Work to be completed
Copy word for word the lines from the start of the records through the line that contains "foldl (λ flags", both included.

Stored items
(* ===== verification/Namespace.v ===== *)
(** * Namespace isolation (namespace/setup.rs)

    What the child of a fork does before it executes the service: [unshare], then
    the mounts of a private mount namespace.  The kernel's answers are the argument
    [call], which may depend on the calls before; [exists_path] says whether a path
    exists.  The trace holds every call made with its outcome. *)

From S2P Require Import Prelude RustStr Config.

#[local] Open Scope list_scope.

(** The flags of [unshare]: the bits of [CloneFlags]. *)
Definition CLONE_NEWNS : Z := 0x00020000.
Definition CLONE_NEWCGROUP : Z := 0x02000000.
Definition CLONE_NEWUTS : Z := 0x04000000.
Definition CLONE_NEWIPC : Z := 0x08000000.
Definition CLONE_NEWUSER : Z := 0x10000000.
Definition CLONE_NEWPID : Z := 0x20000000.
Definition CLONE_NEWNET : Z := 0x40000000.

(** The mount flags the code combines. *)
Inductive ms_flag := MS_RDONLY | MS_NOSUID | MS_NODEV | MS_NOEXEC | MS_REMOUNT | MS_BIND | MS_REC | MS_PRIVATE.

#[export] Instance ms_flag_eq_dec : EqDecision ms_flag.
Proof. solve_decision. Defined.

Inductive ns_call :=
| Unshare (flags : Z)
| Mount (source : option string) (target : string) (fstype : option string)
    (flags : list ms_flag) (data : option string)
| Umount (target : string)
| Mkdir (path : string).

#[export] Instance ns_call_eq_dec : EqDecision ns_call.
Proof. solve_decision. Defined.

Inductive NamespaceError := UnshareFailed | MountFailed (what : string) | MkdirFailed (path : string).

Definition namespace_flag (ns : string) : Z :=
  if String.eqb ns "pid" then CLONE_NEWPID
  else if String.eqb ns "mnt" || String.eqb ns "mount" then CLONE_NEWNS
  else if String.eqb ns "net" || String.eqb ns "network" then CLONE_NEWNET
  else if String.eqb ns "uts" then CLONE_NEWUTS
  else if String.eqb ns "ipc" then CLONE_NEWIPC
  else if String.eqb ns "user" then CLONE_NEWUSER
  else if String.eqb ns "cgroup" then CLONE_NEWCGROUP
  else 0%Z.

Definition parse_namespace_flags (namespaces : list string) : Z :=
  foldl (λ flags ns, Z.lor flags (namespace_flag ns)) 0%Z namespaces.

Definition contains_flag (flags f : Z) : bool := Z.eqb (Z.land flags f) f.

(** The calls made, each with whether it succeeded. *)
Definition ns_trace : Type := list (ns_call * bool).

Section setup.
Variable call : ns_trace → ns_call → bool.
Variable exists_path : string → bool.

(** The calls made so far, with [?] on a failing one. *)
Definition calls : Type := result ns_trace (NamespaceError * ns_trace).

(** [let _ = ...]: the failure is ignored. *)
Definition try_call (c : ns_call) (tr : ns_trace) : ns_trace := tr ++ [(c, call tr c)].
Definition must (c : ns_call) (e : NamespaceError) (tr : ns_trace) : calls :=
  if call tr c then Ok (try_call c tr) else Err (e, try_call c tr).

Definition protect (config : NamespaceSection) (tr : ns_trace) : calls :=
  match ns_protect_system config with
  | None => Ok tr
  | Some p =>
      if String.eqb p "strict" then
        must (Mount None "/" None [MS_REMOUNT; MS_RDONLY; MS_BIND] None) (MountFailed "/ (read-only)") tr
      else if String.eqb p "full" then
        Ok (foldl (λ tr target,
              if exists_path target then
                try_call (Mount None target None [MS_REMOUNT; MS_RDONLY; MS_BIND; MS_REC] None)
                  (try_call (Mount (Some target) target None [MS_BIND; MS_REC] None) tr)
              else tr) tr ["/usr"; "/boot"])
      else Ok tr
  end.

Definition private_tmp (config : NamespaceSection) (tr : ns_trace) : calls :=
  if ns_private_tmp config then
    must (Mount (Some "tmpfs") "/tmp" (Some "tmpfs") [MS_NOSUID; MS_NODEV] (Some "mode=1777,size=128M"))
      (MountFailed "/tmp") tr
  else Ok tr.

Definition bind_mount (bm : BindMount) (tr : ns_trace) : calls :=
  tr <-? (if exists_path (bm_target bm) then Ok tr
          else must (Mkdir (bm_target bm)) (MkdirFailed (bm_target bm)) tr);
  tr <-? must (Mount (Some (bm_source bm)) (bm_target bm) None [MS_BIND; MS_REC] None)
           (MountFailed (bm_target bm)) tr;
  if bm_writable bm then Ok tr
  else must (Mount None (bm_target bm) None [MS_REMOUNT; MS_RDONLY; MS_BIND; MS_REC] None)
         (MountFailed (String.append (bm_target bm) " (readonly)")) tr.

Fixpoint bind_mounts (bms : list BindMount) (tr : ns_trace) : calls :=
  match bms with
  | [] => Ok tr
  | bm :: bms => tr <-? bind_mount bm tr; bind_mounts bms tr
  end.

Definition make_private : ns_call := Mount None "/" None [MS_REC; MS_PRIVATE] None.

Definition setup_mount_namespace (config : NamespaceSection) (tr : ns_trace) : calls :=
  tr <-? must make_private (MountFailed "/") tr;
  tr <-? protect config tr;
  tr <-? private_tmp config tr;
  bind_mounts (ns_bind_mounts config) tr.

Definition remount_proc (tr : ns_trace) : calls :=
  must (Mount (Some "proc") "/proc" (Some "proc") [MS_NOSUID; MS_NODEV; MS_NOEXEC] None)
    (MountFailed "/proc") (try_call (Umount "/proc") tr).

Definition apply_namespaces (config : NamespaceSection) : calls :=
  let flags := parse_namespace_flags (ns_enable config) in
  if Z.eqb flags 0 then Ok []
  else
    tr <-? must (Unshare flags) UnshareFailed [];
    tr <-? (if contains_flag flags CLONE_NEWNS then setup_mount_namespace config tr else Ok tr);
    if contains_flag flags CLONE_NEWPID then
      if contains_flag flags CLONE_NEWNS then remount_proc tr else Ok tr
    else Ok tr.
End setup.

Definition describe_namespaces (config : NamespaceSection) : string :=
  match ns_enable config with [] => "none" | l => join ", " l end.

(** ** Mounts only happen in a private namespace *)

Definition is_mount (c : ns_call) : bool :=
  match c with Mount _ _ _ _ _ | Umount _ => true | _ => false end.

(** [guarded tr]: a mount is only attempted after an [unshare] of the mount namespace that
    succeeded, and, but for the one that makes all mounts private, after that one
    succeeded. *)
Definition guarded (tr : ns_trace) : Prop :=
  ∀ i c ok, tr !! i = Some (c, ok) → is_mount c = true →
    ∃ j f, j < i ∧ tr !! j = Some (Unshare f, true) ∧ contains_flag f CLONE_NEWNS = true ∧
      (c = make_private ∨ ∃ k, j < k < i ∧ tr !! k = Some (make_private, true)).

(** The calls made, on success or failure. *)
Definition made (r : calls) : ns_trace := match r with Ok tr => tr | Err (_, tr) => tr end.

Section traces.
Context (call : ns_trace → ns_call → bool) (exists_path : string → bool).

(** [extends tr r]: the calls of [r] start with those of [tr]. *)
Definition extends (tr : ns_trace) (r : calls) : Prop := tr `prefix_of` made r.

Lemma try_extends c tr : tr `prefix_of` try_call call c tr.
Proof. by apply prefix_app_r. Qed.

Lemma must_extends c e tr : extends tr (must call c e tr).
Proof. unfold extends, must. destruct (call tr c); apply try_extends. Qed.

Lemma extends_refl tr : extends tr (Ok tr).
Proof. unfold extends. done. Qed.

Lemma extends_bind (r : calls) (k : ns_trace → calls) tr :
  extends tr r → (∀ tr', r = Ok tr' → extends tr' (k tr')) →
  extends tr (tr' <-? r; k tr').
Proof.
  intros Hr Hk. destruct r as [tr'|[e tr']]; [|exact Hr]. unfold extends in *. cbn in Hr.
  etrans; [exact Hr|]. by apply Hk.
Qed.

Lemma protect_extends config tr : extends tr (protect call exists_path config tr).
Proof.
  unfold protect. destruct (ns_protect_system config) as [p|]; [|apply extends_refl].
  destruct (String.eqb p "strict"); [apply must_extends|].
  destruct (String.eqb p "full"); [|apply extends_refl]. unfold extends. cbn [made foldl].
  assert (∀ (b : bool) c1 c2 tr, tr `prefix_of` (if b then try_call call c1 (try_call call c2 tr) else tr)) as H.
  { intros b c1 c2 tr'. destruct b; [|done]. etrans; apply try_extends. }
  etrans; apply H.
Qed.

Lemma bind_mounts_extends bms tr : extends tr (bind_mounts call exists_path bms tr).
Proof.
  revert tr. induction bms as [|bm bms IH]; intros tr; cbn [bind_mounts]; [apply extends_refl|].
  apply extends_bind; [|intros; apply IH]. unfold bind_mount.
  apply extends_bind; [destruct (exists_path _); [apply extends_refl|apply must_extends]|].
  intros tr' _. apply extends_bind; [apply must_extends|].
  intros tr'' _. destruct (bm_writable bm); [apply extends_refl|apply must_extends].
Qed.

(** What follows the first two calls. *)
Lemma guarded_prefix f ok rest :
  contains_flag f CLONE_NEWNS = true → (ok = false → rest = []) →
  guarded ((Unshare f, true) :: (make_private, ok) :: rest).
Proof.
  intros Hf Hok i c ok' Hi Hm. destruct i as [|[|i]]; cbn in Hi.
  - injection Hi as <- _. done.
  - injection Hi as <- _. exists 0, f. split_and!; [lia|done|done|by left].
  - exists 0, f. split_and!; [lia|done|done|]. right. exists 1. split; [lia|].
    destruct ok; [done|]. by rewrite Hok in Hi.
Qed.

(** Before the mount namespace there are no mounts. *)
Lemma guarded_unshare f ok : guarded [(Unshare f, ok)].
Proof. intros [|i] c ok' Hi; [injection Hi as <- _; done|done]. Qed.
End traces.

(** C30: Whichever system calls fail, every mount attempted while setting up namespaces
    comes after an unshare of the mount namespace that succeeded and after the remount that
    makes all mounts private succeeded, or is that private remount itself. *)
Theorem mounts_are_private call exists_path config :
  guarded (made (apply_namespaces call exists_path config)).
Proof.
  unfold apply_namespaces. set (flags := parse_namespace_flags (ns_enable config)).
  destruct (Z.eqb flags 0); [intros i c ok Hi; done|].
  unfold must at 1, try_call. destruct (call [] (Unshare flags)); cbn [app]; [|apply guarded_unshare].
  destruct (contains_flag flags CLONE_NEWNS) eqn:Ens.
  2: { destruct (contains_flag flags CLONE_NEWPID); apply guarded_unshare. }
  unfold setup_mount_namespace, must at 1, try_call. cbn [app].
  destruct (call [(Unshare flags, true)] make_private); [|by apply guarded_prefix].
  set (tr := [(Unshare flags, true); (make_private, true)]).
  assert (extends tr (tr0 <-? (tr0 <-? protect call exists_path config tr;
     tr1 <-? private_tmp call config tr0; bind_mounts call exists_path (ns_bind_mounts config) tr1);
     if contains_flag flags CLONE_NEWPID then remount_proc call tr0 else Ok tr0)) as [rest He].
  { apply extends_bind.
    - apply extends_bind; [apply protect_extends|]. intros tr1 _.
      apply extends_bind; [|intros; apply bind_mounts_extends].
      unfold private_tmp. destruct (ns_private_tmp config); [apply must_extends|apply extends_refl].
    - intros tr1 _. destruct (contains_flag flags CLONE_NEWPID); [|apply extends_refl].
      unfold extends, remount_proc. etrans; [apply (try_extends call)|apply must_extends]. }
  rewrite He. by apply guarded_prefix.
Qed.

Exercise response
(* ===== verification/Namespace.v ===== *)
(** * Namespace isolation (namespace/setup.rs)

    What the child of a fork does before it executes the service: [unshare], then
    the mounts of a private mount namespace.  The kernel's answers are the argument
    [call], which may depend on the calls before; [exists_path] says whether a path
    exists.  The trace holds every call made with its outcome. *)

From S2P Require Import Prelude RustStr Config.

#[local] Open Scope list_scope.

(** The flags of [unshare]: the bits of [CloneFlags]. *)
Definition CLONE_NEWNS : Z := 0x00020000.
Definition CLONE_NEWCGROUP : Z := 0x02000000.
Definition CLONE_NEWUTS : Z := 0x04000000.
Definition CLONE_NEWIPC : Z := 0x08000000.
Definition CLONE_NEWUSER : Z := 0x10000000.
Definition CLONE_NEWPID : Z := 0x20000000.
Definition CLONE_NEWNET : Z := 0x40000000.

(** The mount flags the code combines. *)
Inductive ms_flag := MS_RDONLY | MS_NOSUID | MS_NODEV | MS_NOEXEC | MS_REMOUNT | MS_BIND | MS_REC | MS_PRIVATE.

#[export] Instance ms_flag_eq_dec : EqDecision ms_flag.
Proof. solve_decision. Defined.

Inductive ns_call :=
| Unshare (flags : Z)
| Mount (source : option string) (target : string) (fstype : option string)
    (flags : list ms_flag) (data : option string)
| Umount (target : string)
| Mkdir (path : string).

#[export] Instance ns_call_eq_dec : EqDecision ns_call.
Proof. solve_decision. Defined.

Inductive NamespaceError := UnshareFailed | MountFailed (what : string) | MkdirFailed (path : string).

Definition namespace_flag (ns : string) : Z :=
  if String.eqb ns "pid" then CLONE_NEWPID
  else if String.eqb ns "mnt" || String.eqb ns "mount" then CLONE_NEWNS
  else if String.eqb ns "net" || String.eqb ns "network" then CLONE_NEWNET
  else if String.eqb ns "uts" then CLONE_NEWUTS
  else if String.eqb ns "ipc" then CLONE_NEWIPC
  else if String.eqb ns "user" then CLONE_NEWUSER
  else if String.eqb ns "cgroup" then CLONE_NEWCGROUP
  else 0%Z.

Definition parse_namespace_flags (namespaces : list string) : Z :=
  foldl (λ flags ns, Z.lor flags (namespace_flag ns)) 0%Z namespaces.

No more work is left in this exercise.